*** Opening of Dataset entries ***
(** ** The two phases of the control word *)

Lemma sign_clear v : 0 <= v < 2 ^ 15 -> Z.land v 0x8000 = 0.
Proof.
  intros Hv. apply Z.bits_inj'. intros k Hk. rewrite Z.land_spec, Z.bits_0.
  change 0x8000 with (2 ^ 15). rewrite Z.pow2_bits_eqb by lia.
  destruct (Z.eqb_spec 15 k) as [<-|]; [|apply andb_false_r].
  rewrite (testbit_high 15) by (unfold in_range; lia). reflexivity.
Qed.

Lemma sign_set v : - 2 ^ 15 <= v < 0 -> Z.land v 0x8000 <> 0.
Proof.
  intros Hv E. assert (Z.testbit (Z.land v 0x8000) 15 = true) as Ht; [|rewrite E in Ht; discriminate].
  rewrite Z.land_spec. change (Z.testbit 0x8000 15) with true. rewrite andb_true_r.
  apply Z.bits_above_log2_neg; [lia|]. destruct (Z.eq_dec (Z.pred (- v)) 0) as [->|]; [reflexivity|].
  apply Z.log2_lt_pow2; lia.
Qed.

Lemma set_sign v : 0 <= v < 2 ^ 15 -> s16 (Z.lor v 0x8000) = v - 2 ^ 15.
Proof.
  intros Hv. rewrite Z.lor_comm. change 0x8000 with (Z.shiftl 1 15). rewrite lor_shiftl_small by lia.
  rewrite sint_unsigned by (unfold in_range; lia). change (16 - 1) with 15.
  destruct (Z.ltb_spec (1 * 2 ^ 15 + v) (2 ^ 15)); lia.
Qed.

(** Collecting: [v] notifications of [n]. *)
Lemma notify_collecting v n :
  0 <= v < n -> n < 2 ^ 15 ->
  try_notify (mk_ctrl v n) = (Some 0, mk_ctrl (if v + 1 =? n then n - 2 ^ 15 else v + 1) n).
Proof.
  intros Hv Hn. unfold try_notify. cbn [value count]. rewrite sign_clear by lia. cbn [Z.eqb negb].
  rewrite (sint_small 16 (v + 1)) by lia. destruct (Z.eqb_spec (v + 1) n) as [E|]; [|reflexivity].
  rewrite set_sign by lia. rewrite E. reflexivity.
Qed.
Lemma wait_collecting v n : 0 <= v < 2 ^ 15 -> try_wait (mk_ctrl v n) = (None, mk_ctrl v n).
Proof. intros Hv. unfold try_wait. cbn [value]. rewrite sign_clear by lia. reflexivity. Qed.

(** Releasing: [v] waits left. *)
Lemma wait_releasing v n :
  0 < v < 2 ^ 15 ->
  try_wait (mk_ctrl (v - 2 ^ 15) n) = (Some 0, mk_ctrl (if v =? 1 then 0 else v - 1 - 2 ^ 15) n).
Proof.
  intros Hv. unfold try_wait. cbn [value count].
  rewrite (proj2 (Z.eqb_neq _ 0)) by (apply sign_set; lia).
  rewrite (sint_small 16) by lia. change (- 0x8000) with (- 2 ^ 15).
  destruct (Z.eqb_spec (v - 2 ^ 15 - 1) (- 2 ^ 15)), (Z.eqb_spec v 1); try lia; [reflexivity|].
  do 2 f_equal. lia.
Qed.
Lemma notify_releasing v n : 0 < v < 2 ^ 15 -> try_notify (mk_ctrl (v - 2 ^ 15) n) = (None, mk_ctrl (v - 2 ^ 15) n).
Proof.
  intros Hv. unfold try_notify. cbn [value]. rewrite (proj2 (Z.eqb_neq _ 0)) by (apply sign_set; lia). reflexivity.
Qed.
Lemma rwm_ok_failed v c stopped : may c 0 c = true -> thread_ok v Out (c, failed c stopped).
Proof. intros Hc. destruct c, stopped; cbn [failed]; auto using ok_ret, ok_halt, ok_body. Qed.
Lemma rwm_spec_failed c stopped i v : spec_run register_spec v (returned i (c, failed c stopped)) = Some v.
Proof using Hnull Hbuf Halign. destruct c, stopped; cbn [failed]; rewrite ?rwm_body_not_ret; reflexivity. Qed.

Lemma rwm_eta o : mk (ctrl o) (size o) (buffer o) (data o) = o.
Proof. destruct o; reflexivity. Qed.

(** An action of thread [i] does what the register does, or nothing. *)
Definition simulates (n : nat) (ts : list (thread rwm_t call)) (v : list Z) (i : nat) (c : call)
  (p' : prog rwm_t) (o' : rwm_t) : Prop :=
  exists v' ms' w', spec_run register_spec v (returned i (c, p')) = Some v' /\
    related n ms' w' (<[i := (c, p')]> ts, o') v'.

Section Run.
Context (n : nat) (Hn : Z.of_nat n < 2 ^ 16) (ms : list mode) (w : option nat).
Context (ts : list (thread rwm_t call)) (o : rwm_t) (v : list Z).
Context (HR : related n ms w (ts, o) v) (i : nat).

Lemma rwm_simulates_quiet c p' o' ms' w' :
  returned i (c, p') = [] -> related n ms' w' (<[i := (c, p')]> ts, o') v -> simulates n ts v i c p' o'.
Proof. intros E H. exists v, ms', w'. rewrite E. auto. Qed.

(** The first operation of a call. *)
Lemma run_begin c stopped p' o' :
  ms !! i = Some Out -> may c 0 c = true -> pstep stopped (body c) o = Some (p', o') -> simulates n ts v i c p' o'.
Proof using Hnull Hbuf Halign HR Hn.
  intros Hm Hc. rewrite rwm_body_step. intros [= <- <-].
  destruct (fst (op c (ctrl o))) as [z|] eqn:Ef.
  2: { rewrite (op_fails _ _ Ef), rwm_eta. exists v, ms, w. split; [apply rwm_spec_failed|].
       apply (rwm_local_step n ms w ts o v HR i Out Hm). apply rwm_ok_failed. exact Hc. }
  pose proof (op_writers _ _ _ Ef) as Hw.
  destruct c as [| |src|src]; cbn [op begun may] in *; unfold try_read_begin, try_write_begin in *;
    try (rewrite Hw in *; cbn [Z.eqb negb fst snd] in * ).
  - eapply rwm_simulates_quiet; [reflexivity|]. apply (read_begins n Hn ms w ts o v HR i Out Hm); auto.
  - eapply rwm_simulates_quiet; [reflexivity|]. apply (read_begins n Hn ms w ts o v HR i Out Hm); auto.
  - eapply rwm_simulates_quiet; [reflexivity|]. apply Nat.eqb_eq in Hc.
    apply (claims n ms w ts o v HR i Out Hm Claim); auto using ok_claim. discriminate.
  - destruct (Z.eqb_spec (readers (ctrl o)) 0) as [E0|E0]; cbn [andb fst snd] in *; [|discriminate].
    eapply rwm_simulates_quiet; [reflexivity|]. apply Nat.eqb_eq in Hc.
    apply (claims n ms w ts o v HR i Out Hm (Wr 0 src)); auto. apply ok_write_copy; auto.
Qed.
*** Close of Dataset entries ***
Task goal: In the entries above, find the line holding "Context (HR : related" and the line holding "using ok_claim. discriminate."; print both of them and every line between, exactly, and nothing else.

Result below:
Context (HR : related n ms w (ts, o) v) (i : nat).

Lemma rwm_simulates_quiet c p' o' ms' w' :
  returned i (c, p') = [] -> related n ms' w' (<[i := (c, p')]> ts, o') v -> simulates n ts v i c p' o'.
Proof. intros E H. exists v, ms', w'. rewrite E. auto. Qed.

(** The first operation of a call. *)
Lemma run_begin c stopped p' o' :
  ms !! i = Some Out -> may c 0 c = true -> pstep stopped (body c) o = Some (p', o') -> simulates n ts v i c p' o'.
Proof using Hnull Hbuf Halign HR Hn.
  intros Hm Hc. rewrite rwm_body_step. intros [= <- <-].
  destruct (fst (op c (ctrl o))) as [z|] eqn:Ef.
  2: { rewrite (op_fails _ _ Ef), rwm_eta. exists v, ms, w. split; [apply rwm_spec_failed|].
       apply (rwm_local_step n ms w ts o v HR i Out Hm). apply rwm_ok_failed. exact Hc. }
  pose proof (op_writers _ _ _ Ef) as Hw.
  destruct c as [| |src|src]; cbn [op begun may] in *; unfold try_read_begin, try_write_begin in *;
    try (rewrite Hw in *; cbn [Z.eqb negb fst snd] in * ).
  - eapply rwm_simulates_quiet; [reflexivity|]. apply (read_begins n Hn ms w ts o v HR i Out Hm); auto.
  - eapply rwm_simulates_quiet; [reflexivity|]. apply (read_begins n Hn ms w ts o v HR i Out Hm); auto.
  - eapply rwm_simulates_quiet; [reflexivity|]. apply Nat.eqb_eq in Hc.
    apply (claims n ms w ts o v HR i Out Hm Claim); auto using ok_claim. discriminate.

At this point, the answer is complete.